About Shambhala

Shambhala is a nonprofit organization whose mission is to protect and propagate the Shambhala and Buddhist teachings — both of which seek to help humanity wake up to our innate wisdom and compassion.

The founder of our community, the Venerable Chögyam Trungpa, Rinpoche, was an accomplished Tibetan meditation master and lineage holder in the Kagyu and Nyingma Buddhist traditions. He was also revered as a powerful visionary who received many special “hidden treasure teachings” (terma) which are revealed only at a time when people need and are able to hear them. Thus the Shambhala teachings were hidden by ancient Tibetan Bön and Buddhist visionaries to be revealed for our times by Chögyam Trungpa Rinpoche.

How are the teachings of Shambhala different from traditional Buddhist teachings?

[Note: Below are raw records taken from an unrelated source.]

(* ===== verification/_CoqProject ===== *)
-Q . S2P
Prelude.v
PyStr.v
Json.v
Difflib.v
StableSort.v
JsonText.v
Ranking.v
CacheStore.v
Service.v
Interleave.v
TwoSyncs.v
Extension.v
Render.v
Schedule.v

Shambhala — the name, was taken from a mythical kingdom in Central Asia where the people enjoyed harmony, good health, and well-being. As explained by our current leader, Sakyong Mipham, Rinpoche,

“The history and legend of Shambhala is based upon a great community that was able to reach a higher level of consciousness. This community could occur because its individual members participated fully in creating a culture of kindness, generosity, and courage.”

Although the Shambhala teachings have their roots in ancient Tibetan Buddhism, they have a broader vision which embraces all peoples, cultures and religions that share the Shambhala vision of creating kind and sane societies. Whereas the Buddhist teachings focus on the awakening and development of the individual, the Shambhala teachings seek to provide a culture and environment in which the individual and society can blossom.

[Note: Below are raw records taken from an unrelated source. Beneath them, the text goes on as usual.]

(* ===== verification/Difflib.v ===== *)
(** * [difflib.SequenceMatcher(None, a, b).ratio()]

    The ranking of [get_doc_entries] sorts by this score.  [difflib] is the
    Python standard library, not code of the repository: the model follows
    CPython's [Lib/difflib.py] as the spec describes it (a ratio of
    matching blocks), with [isjunk = None] and [autojunk = True] as the call
    [SequenceMatcher(None, x['name'], query)] sets them:
    - [b2j]: [__chain_b], the index lists of the characters of [b], minus
      the "popular" characters (more than [len(b) // 100 + 1] occurrences)
      when [len(b) >= 200];
    - [find_longest_match]: the [j2len] dynamic programme over
      [range(alo, ahi)], then the two extension loops over non-junk
      characters (the two loops over junk characters never run: with
      [isjunk = None] the junk set is empty);
    - [get_matching_blocks]: the work-stack loop, the sort, the merge of
      adjacent blocks and the sentinel [(la, lb, 0)];
    - [ratio]: [2 * matches / (la + lb)], and [1] when both are empty.
    Scores are kept as exact rationals ([Q]); CPython computes the same
    quotient as a double, which orders the same way for strings shorter
    than 2^25 characters.

    Theorems: the block [find_longest_match] returns lies in its ranges;
    the work stack empties within its fuel ([mb_loop_terminates]); the
    matched characters are at most the length of either string, so
    [0 <= ratio <= 1]; every reported block is a genuine common substring
    ([matching_blocks_common]: the [j2len] table holds runs of equal
    characters, the extension loops and the merge keep them); and
    [ratio] is not symmetric. *)

From Stdlib Require Import Ascii String List Bool Arith Lia ZArith QArith.
From S2P Require Import Prelude PyStr.
Import ListNotations.
Local Open Scope nat_scope.

Module Difflib.

(** A matching block [(i, j, k)]: [a[i:i+k] == b[j:j+k]]. *)
Definition block : Type := nat * nat * nat.

Definition char_at (s : pystr) (i : nat) : ascii := nth i s "000"%char.

(** The indices of [c] in [b], ascending. *)
Definition indices_of (b : pystr) (c : ascii) : list nat :=
  map fst (List.filter (fun p => Ascii.eqb (snd p) c) (combine (seq 0 (length b)) b)).

(** [__chain_b]'s autojunk heuristic. *)
Definition popular (b : pystr) (c : ascii) : bool :=
  (200 <=? length b) && (length b / 100 + 1 <? length (indices_of b c)).

(** [self.b2j.get(c, nothing)] *)
Definition b2j (b : pystr) (c : ascii) : list nat :=
  if popular b c then [] else indices_of b c.

(** [j2len.get(j, 0)] *)
Fixpoint j2len_get (j : nat) (m : list (nat * nat)) : nat :=
  match m with
  | [] => 0
  | (j', k) :: m' => if j =? j' then k else j2len_get j m'
  end.

(** The inner loop of [find_longest_match] for one [i]:
    [for j in b2j.get(a[i], nothing)], with its [continue] below [blo] and
    its [break] at [bhi]. *)
Fixpoint flm_inner (i blo bhi : nat) (j2len : list (nat * nat)) (js : list nat)
    (newj2len : list (nat * nat)) (best : block) : list (nat * nat) * block :=
  match js with
  | [] => (newj2len, best)
  | j :: js' =>
      if j <? blo then flm_inner i blo bhi j2len js' newj2len best
      else if bhi <=? j then (newj2len, best)
      else
        let k := (if j =? 0 then 0 else j2len_get (j - 1) j2len) + 1 in
        let '(_, _, bestsize) := best in
        let best' := if bestsize <? k then (i + 1 - k, j + 1 - k, k) else best in
        flm_inner i blo bhi j2len js' ((j, k) :: newj2len) best'
  end.

(** The outer loop [for i in range(alo, ahi)]. *)
Definition flm_loop (a b : pystr) (alo ahi blo bhi : nat) : block :=
  snd (fold_left
         (fun st i => flm_inner i blo bhi (fst st) (b2j b (char_at a i)) [] (snd st))
         (seq alo (ahi - alo)) ([], (alo, blo, 0))).

(** The first extension loop: grow the block to the left while the
    characters before it match. *)
Fixpoint extend_left (a b : pystr) (alo blo : nat) (fuel : nat) (m : block) : block :=
  match fuel with
  | 0 => m
  | S fuel' =>
      let '(i, j, k) := m in
      match i, j with
      | S i', S j' =>
          if (alo <=? i') && (blo <=? j') && Ascii.eqb (char_at a i') (char_at b j')
          then extend_left a b alo blo fuel' (i', j', S k)
          else m
      | _, _ => m
      end
  end.

(** The second extension loop: grow it to the right. *)
Fixpoint extend_right (a b : pystr) (ahi bhi : nat) (fuel : nat) (m : block) : block :=
  match fuel with
  | 0 => m
  | S fuel' =>
      let '(i, j, k) := m in
      if (i + k <? ahi) && (j + k <? bhi) && Ascii.eqb (char_at a (i + k)) (char_at b (j + k))
      then extend_right a b ahi bhi fuel' (i, j, S k)
      else m
  end.

(** [find_longest_match(alo, ahi, blo, bhi)]; each extension loop runs at
    most [ahi - alo] times, the fuel given to it. *)
Definition find_longest_match (a b : pystr) (alo ahi blo bhi : nat) : block :=
  let m := flm_loop a b alo ahi blo bhi in
  let m := extend_left a b alo blo (ahi - alo) m in
  extend_right a b ahi bhi (ahi - alo) m.

(** The work-stack loop of [get_matching_blocks]: [queue.pop()] takes the
    last pushed range; a block found in it is recorded and the ranges to
    its left and right are pushed, left first.  [None] when [fuel] runs
    out with work left (the termination theorem shows [2 * la + 1] is
    enough). *)
Fixpoint mb_loop (a b : pystr) (fuel : nat) (queue : list (nat * nat * nat * nat))
    (found : list block) : option (list block) :=
  match queue with
  | [] => Some found
  | (alo, ahi, blo, bhi) :: queue' =>
      match fuel with
      | 0 => None
      | S fuel' =>
          let '(i, j, k) := find_longest_match a b alo ahi blo bhi in
          if k =? 0 then mb_loop a b fuel' queue' found
          else
            let q1 := if (alo <? i) && (blo <? j) then (alo, i, blo, j) :: queue' else queue' in
            let q2 := if (i + k <? ahi) && (j + k <? bhi) then (i + k, ahi, j + k, bhi) :: q1 else q1 in
            mb_loop a b fuel' q2 (found ++ [(i, j, k)])
      end
  end.

Definition block_leb (x y : block) : bool :=
  let '(i1, j1, k1) := x in
  let '(i2, j2, k2) := y in
  (i1 <? i2) || ((i1 =? i2) && ((j1 <? j2) || ((j1 =? j2) && (k1 <=? k2)))).

Fixpoint block_insert (x : block) (l : list block) : list block :=
  match l with
  | [] => [x]
  | y :: l' => if block_leb x y then x :: l else y :: block_insert x l'
  end.

(** [matching_blocks.sort()]: tuples in lexicographic order. *)
Definition sort_blocks (l : list block) : list block := fold_right block_insert [] l.

(** The merge of adjacent blocks, from the accumulator [(i1, j1, k1)]. *)
Fixpoint collapse (cur : block) (l : list block) : list block :=
  match l with
  | [] => let '(_, _, k1) := cur in if k1 =? 0 then [] else [cur]
  | (i2, j2, k2) :: l' =>
      let '(i1, j1, k1) := cur in
      if (i1 + k1 =? i2) && (j1 + k1 =? j2) then collapse (i1, j1, k1 + k2) l'
      else (if k1 =? 0 then [] else [cur]) ++ collapse (i2, j2, k2) l'
  end.

Definition get_matching_blocks (a b : pystr) : list block :=
  let la := length a in
  let lb := length b in
  let found := match mb_loop a b (2 * la + 1) [(0, la, 0, lb)] [] with
               | Some f => f
               | None => []
               end in
  collapse (0, 0, 0) (sort_blocks found) ++ [(la, lb, 0)].

Definition block_size (m : block) : nat := let '(_, _, k) := m in k.

Definition matches (a b : pystr) : nat :=
  fold_right (fun m acc => block_size m + acc) 0 (get_matching_blocks a b).

(** [SequenceMatcher(None, a, b).ratio()] *)
Definition ratio (a b : pystr) : Q :=
  let len := length a + length b in
  if len =? 0 then 1%Q else (Z.of_nat (2 * matches a b) # Pos.of_nat len)%Q.

(** ** Bounds of the longest match *)

Section Bounds.
Variables (a b : pystr) (alo ahi blo bhi : nat).

(** A block inside the ranges [[alo, ahi)] and [[blo, bhi)]. *)
Definition blk_ok (m : block) : Prop :=
  let '(i, j, k) := m in alo <= i /\ i + k <= ahi /\ blo <= j /\ j + k <= bhi.

(** The [j2len] table of the rows up to [i]: its keys are in
    [[blo, bhi)] and a run ending at [j] is at most [lim] long and does
    not start before [blo]. *)
Definition j2_ok (lim : nat) (m : list (nat * nat)) : Prop :=
  Forall (fun jk => blo <= fst jk /\ fst jk < bhi /\ snd jk <= fst jk + 1 - blo /\ snd jk <= lim) m.

Lemma j2len_get_ok lim m j :
  j2_ok lim m -> j2len_get j m = 0 \/ (blo <= j /\ j2len_get j m <= j + 1 - blo /\ j2len_get j m <= lim).
Proof.
  induction 1 as [|[j' k] m [? [? [? ?]]] _ IH]; [now left|]. cbn [j2len_get fst snd] in *.
  destruct (Nat.eqb_spec j j'); [subst; right; lia|exact IH].
Qed.

Lemma j2_ok_mono lim lim' m : lim <= lim' -> j2_ok lim m -> j2_ok lim' m.
Proof. intros Hl. apply Forall_impl. intros jk. lia. Qed.

Lemma flm_inner_ok i j2len js newj2len best :
  alo <= i < ahi -> j2_ok (i - alo) j2len -> j2_ok (i + 1 - alo) newj2len -> blk_ok best ->
  j2_ok (i + 1 - alo) (fst (flm_inner i blo bhi j2len js newj2len best)) /\
  blk_ok (snd (flm_inner i blo bhi j2len js newj2len best)).
Proof.
  intros Hi Hj. revert newj2len best.
  induction js as [|j js IH]; intros nj [[bi bj] bk] Hn Hb; cbn [flm_inner]; [auto|].
  destruct (Nat.ltb_spec j blo); [auto|]. destruct (Nat.leb_spec bhi j); [cbn; auto|].
  assert (Hk : (if j =? 0 then 0 else j2len_get (j - 1) j2len) + 1 <= j + 1 - blo /\
               (if j =? 0 then 0 else j2len_get (j - 1) j2len) + 1 <= i + 1 - alo).
  { destruct (Nat.eqb_spec j 0); [lia|].
    destruct (j2len_get_ok _ _ (j - 1) Hj) as [->|[? [? ?]]]; lia. }
  apply IH.
  - constructor; [cbn; lia|exact Hn].
  - destruct (Nat.ltb_spec bk ((if j =? 0 then 0 else j2len_get (j - 1) j2len) + 1));
      cbn in Hb |- *; lia.
Qed.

“The Shambhala teachings are founded on the premise that there is basic human wisdom that can help to solve the world’s problems. The wisdom does not belong to any one culture or religion, nor does it come from the West or the East. Rather, it is a tradition of human warriorship that has existed in many cultures at many times throughout history.”

— Shambhala: The Sacred Path of the Warrior

In action, Shambhala is both a spiritual path of study and meditation that helps us work with our minds, as well as a path of serving others and engaging with our world, regardless of whether we are Buddhist or not. These vital and timely teachings open the door to the compassionate care for ourselves and others.

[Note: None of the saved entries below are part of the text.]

(** The tail [os.makedirs] inspects: the last component of [name]. *)
Definition final_tail (name : pystr) : pystr :=
  let '(head, tail) := path_split name in
  match tail with [] => snd (path_split head) | _ => tail end.

Lemma os_makedirs_Ok f name (s s' : St) :
  final_tail name <> str "." ->
  os_makedirs f name s = (s', Ok tt) -> lookup_path name s' = Some NDir.
Proof.
  intros Ht. destruct f as [|f]; [apply os_mkdir_Ok|]. cbn [os_makedirs].
  unfold final_tail in Ht. destruct (path_split name) as [h t].
  assert (Ht' : snd (match t with [] => path_split h | _ => (h, t) end) <> str ".")
    by (destruct t; exact Ht).
  destruct (match t with [] => path_split h | _ => (h, t) end) as [h' t']. cbn [snd] in Ht'.
  destruct (nonempty h' && nonempty t'); [|apply os_mkdir_Ok].
  intros (s1 & ex & _ & Hk)%pbind_Ok_inv. destruct ex; [exact (os_mkdir_Ok _ _ _ Hk)|].
  apply pbind_Ok_inv in Hk as (s2 & [] & _ & Hk).
  destruct (pystr_eqb_spec t' (str ".")); [congruence|exact (os_mkdir_Ok _ _ _ Hk)].
Qed.

Lemma grows_run {A} (m : PyM St A) (s s' : St) r : grows_op m -> m s = (s', r) -> grows s s'.
Proof. intros G E. specialize (G s). now rewrite E in G. Qed.

Lemma grows_exists (s s' : St) q : grows s s' -> lookup_path q s <> None -> lookup_path q s' <> None.
Proof. intros G. apply (G q). Qed.

Lemma grows_dir (s s' : St) q : grows s s' -> lookup_path q s = Some NDir -> lookup_path q s' = Some NDir.
Proof. intros G. apply (G q). Qed.

(** A file that holds the dump of a well-formed value loads as it. *)
Lemma json_load_file_stored p v (s : St) :
  lookup_path p s = Some (NFile (json_dump v)) -> json_wf v -> json_load_file p s = (s, Ok v).
Proof. intros Hp Hwf. unfold json_load_file. now rewrite Hp, json_load_dump by exact Hwf. Qed.

(** A file that is not JSON makes [json.load] raise, and nothing changes. *)
Lemma json_load_file_corrupt p c (s : St) :
  lookup_path p s = Some (NFile c) -> json_load c = None -> json_load_file p s = (s, Err JSONDecodeError).
Proof. intros Hp Hc. unfold json_load_file. now rewrite Hp, Hc. Qed.

(** (C13) The cache file round trip: what [json.dump] wrote to [p],
    [json.load] reads back from [p]. *)
Theorem json_file_roundtrip p v (s s' : St) :
  json_wf v -> json_dump_file p v s = (s', Ok tt) -> json_load_file p s' = (s', Ok v).
Proof.
  intros Hwf Hw. apply json_dump_file_Ok in Hw as [Hp _]. now apply json_load_file_stored.
Qed.

Lemma ensure_cache_dirs_noop svc (s : St) :
  lookup_path (cache_dir svc) s <> None -> lookup_path (index_file svc) s <> None ->
  lookup_path (entries_dir svc) s = Some NDir -> ensure_cache_dirs svc s = (s, Ok tt).
Proof.
  intros H1 H2 H3. unfold ensure_cache_dirs.
  rewrite (pbind_Ok _ _ s s true)
    by (unfold os_path_exists; destruct (lookup_path (cache_dir svc) s); congruence).
  cbv beta iota. rewrite pbind_pret.
  rewrite (pbind_Ok _ _ s s true)
    by (unfold os_path_exists; destruct (lookup_path (index_file svc) s); congruence).
  cbv beta iota. rewrite pbind_pret.
  rewrite (pbind_Ok _ _ s s true) by (unfold os_path_isdir; now rewrite H3).
  reflexivity.
Qed.

Lemma os_path_exists_run p (s s' : St) b :
  os_path_exists p s = (s', Ok b) -> s' = s /\ (b = true -> lookup_path p s <> None).
Proof. unfold os_path_exists. intros [= <- <-]. split; [reflexivity|]. destruct (lookup_path p s); congruence. Qed.

Lemma os_path_isdir_run p (s s' : St) b :
  os_path_isdir p s = (s', Ok b) -> s' = s /\ (b = true -> lookup_path p s = Some NDir).
Proof. unfold os_path_isdir. intros [= <- <-]. split; [reflexivity|]. destruct (lookup_path p s) as [[]|]; congruence. Qed.

(** After a successful [ensure_cache_dirs] the cache directory and the
    index exist and the entries directory is a directory. *)
Lemma ensure_cache_dirs_post svc (s s1 : St) :
  final_tail (cache_dir svc) <> str "." ->
  ensure_cache_dirs svc s = (s1, Ok tt) ->
  lookup_path (cache_dir svc) s1 <> None /\ lookup_path (index_file svc) s1 <> None /\
  lookup_path (entries_dir svc) s1 = Some NDir.
Proof.
  intros Ht Hrun. unfold ensure_cache_dirs in Hrun.
  apply pbind_Ok_inv in Hrun as (s0 & ex & E0 & Hrun). apply os_path_exists_run in E0 as [-> E0].
  apply pbind_Ok_inv in Hrun as (sa & [] & EA & Hrun).
  apply pbind_Ok_inv in Hrun as (sb0 & ex' & EB0 & Hrun). apply os_path_exists_run in EB0 as [-> EB0].
  apply pbind_Ok_inv in Hrun as (sb & [] & EB & Hrun).
  apply pbind_Ok_inv in Hrun as (sc0 & isd & EC0 & Hrun). apply os_path_isdir_run in EC0 as [-> EC0].
  assert (GA : lookup_path (cache_dir svc) sa <> None).
  { destruct ex; [injection EA as <-; auto|]. apply os_makedirs_Ok in EA; [congruence|exact Ht]. }
  assert (GB : grows sa sb) by (destruct ex'; [injection EB as <-; apply grows_refl|exact (grows_run _ _ _ _ (grows_json_dump_file _ _) EB)]).
  assert (GC : grows sb s1) by (destruct isd; [injection Hrun as <-; apply grows_refl|exact (grows_run _ _ _ _ (grows_os_mkdir _) Hrun)]).
  assert (IB : lookup_path (index_file svc) sb <> None).
  { destruct ex'; [injection EB as <-; auto|]. apply json_dump_file_Ok in EB as [-> _]. discriminate. }
  repeat split.
  - eauto using grows_exists.
  - eauto using grows_exists.
  - destruct isd; [injection Hrun as <-; auto|]. exact (os_mkdir_Ok _ _ _ Hrun).
Qed.

(** (C14) [ensure_cache_dirs] is idempotent: run again on the state it
    produced, it succeeds and changes nothing. *)
Theorem ensure_cache_dirs_idempotent svc (s s1 : St) :
  final_tail (cache_dir svc) <> str "." ->
  ensure_cache_dirs svc s = (s1, Ok tt) -> ensure_cache_dirs svc s1 = (s1, Ok tt).
Proof.
  intros Ht Hrun. destruct (ensure_cache_dirs_post svc s s1 Ht Hrun) as (H1 & H2 & H3).
  now apply ensure_cache_dirs_noop.
Qed.
End Spec.

(** ** The files the service writes are JSON documents

    [json_files s s']: every file of [s'] is a file of [s] with the same
    content, or holds the text [json.dump] writes for a well-formed value.
    Each operation of the service moves the state along this preorder
    whether it returns or raises; [open(p, 'w')] alone does not (it leaves
    an empty file), but [json_dump_file] does, since
    once [open] succeeded the [dump] cannot fail. *)
Section JsonFiles.
Context {St : Type} `{FsStateLaws St}.

Definition json_text (c : pystr) : Prop := exists v, c = json_dump v /\ json_wf v.

Definition json_files (s s' : St) : Prop :=
  forall p c, lookup_path p s' = Some (NFile c) -> lookup_path p s = Some (NFile c) \/ json_text c.

Lemma json_files_refl s : json_files s s.
Proof. intros p c Hp. now left. Qed.

Lemma json_files_trans s1 s2 s3 : json_files s1 s2 -> json_files s2 s3 -> json_files s1 s3.
Proof. intros H12 H23 p c Hp. destruct (H23 p c Hp) as [Hp2|Hj]; [exact (H12 p c Hp2)|now right]. Qed.

Lemma json_files_run {A} (m : PyM St A) s s' r : rel_op json_files m -> m s = (s', r) -> json_files s s'.
Proof. intros Hm E. specialize (Hm s). now rewrite E in Hm. Qed.

Lemma json_files_mkdir p e (s : St) : json_files s (emit e (set_fs (<[p := NDir]> (fs_of s)) s)).
Proof.
  intros q c. rewrite lookup_path_update. destruct (decide (p = q)); [discriminate|now left].
Qed.

Lemma json_files_os_mkdir p : rel_op json_files (os_mkdir p).
Proof.
  intros s. unfold os_mkdir. destruct (lookup_path p s); [apply json_files_refl|].
  destruct (parent_error p s); [apply json_files_refl|apply json_files_mkdir].
Qed.

Lemma json_files_except_file_exists m : rel_op json_files m -> rel_op json_files (except_file_exists m).
Proof. intros Hm s. specialize (Hm s). unfold except_file_exists. destruct (m s) as [s' [|[]]]; exact Hm. Qed.

Lemma json_files_os_makedirs f p : rel_op json_files (os_makedirs f p).
Proof.
  revert p. induction f as [|f IH]; intros p; [apply json_files_os_mkdir|]. cbn [os_makedirs].
  destruct (path_split p) as [h t].
  destruct (match t with [] => path_split h | _ => (h, t) end) as [h' t'].
  destruct (nonempty h' && nonempty t'); [|apply json_files_os_mkdir].
  apply rel_op_pbind; [exact json_files_trans|intros s; apply json_files_refl|intros []; [apply json_files_os_mkdir|]].
  apply rel_op_pbind; [exact json_files_trans|apply json_files_except_file_exists, IH|intros _].
  destruct (pystr_eqb t' (str ".")); [apply rel_op_pret, json_files_refl|apply json_files_os_mkdir].
Qed.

The Shambhala Lineage Holders

As mentioned above, the Shambhala teachings come from the Tibetan Buddhist tradition called terma — which means “treasure” in Tibetan. Terma are hidden texts which are discovered in a later era by Buddhist masters called tertons who then offer them as a source of renewed wisdom and blessings for humanity during troubled times.

Chögyam Trungpa, Rinpoche

The treasure teachings of Shambhala were revealed to terton and founder of our community, Chögyam Trungpa, Rinpoche. Trungpa was also recognized as a powerful lineage holder in the Kagyu and Nyingma traditions, a revered Buddhist teacher eleventh in the line of Trungpa tulkus (incarnations). As such, he underwent a period of intensive training in mediation, philosophy, and fine arts, and was expected to lead the large monastic community in Surmang, Tibet. However, as did many Tibetan masters, in 1949 he escaped from Tibet during the Chinese invasion in order to protect and preserve the Buddhist teachings from destruction and suppression by the Communist regime.

From India Trungpa went to the United Kingdom, and then on to North America in 1970 and began teaching Buddhism in English — in a vernacular familiar to North Americans. He subsequently became widely known as a major contributor to bringing Buddhism to the West. Between 1976 and 1980, however, he began receiving the Shambhala terma texts, and these terma eventually became his major focus. At the time of his death in 1987 he had taken on the Shambhala title and role of Sakyong (Earth Protector).

Sakyong Jamgon Mipham, Rinpoche

In 1979 Trungpa Rinpoche officially named his eldest son Ösel Rangdröl Mukpo as his Shambhala heir and the future Sakyong. Ösel  was thoroughly trained by his father in the path of meditation, Shambhala arts and culture. His formal Vajrayana Buddhist education was entrusted primarily to Dilgo Khyentse Rinpoche and Penor Rinpoche — both highly revered spiritual masters. In 1994, a year before he was officially empowered as the new Sakyong, Ösel Mukpo was recognized by Penor Rinpoche as the incarnation of the great Mipham Rinpoche, the famous 19th century Tibetan Buddhist master in the Nyingma tradition. With this thorough training in both the Shambhala and Buddhist teachings, he has earned title of Sakyong and lineage holder for the Shambhala as well as Kagyu and Nyingma Buddhist lineages.

We now refer to Ösel Mukpo as Sakyong Mipham Rinpoche, and reference his father as the Druk (Dragon) Sakyong.

The Sakyong is married and has three daughters who are being trained to take their place as teachers and lineage holders. His wife, Khandro Tseyang Mukpo holds the title of Sakyong Wangmo, or Earth Protector Lady, which is the embodied manifestation of the feminine principle.

The Sakyong Wangmo, Sakyong and their three daughters. This photo was taken in 2018 before the family left for Nepal. The children are now two years older.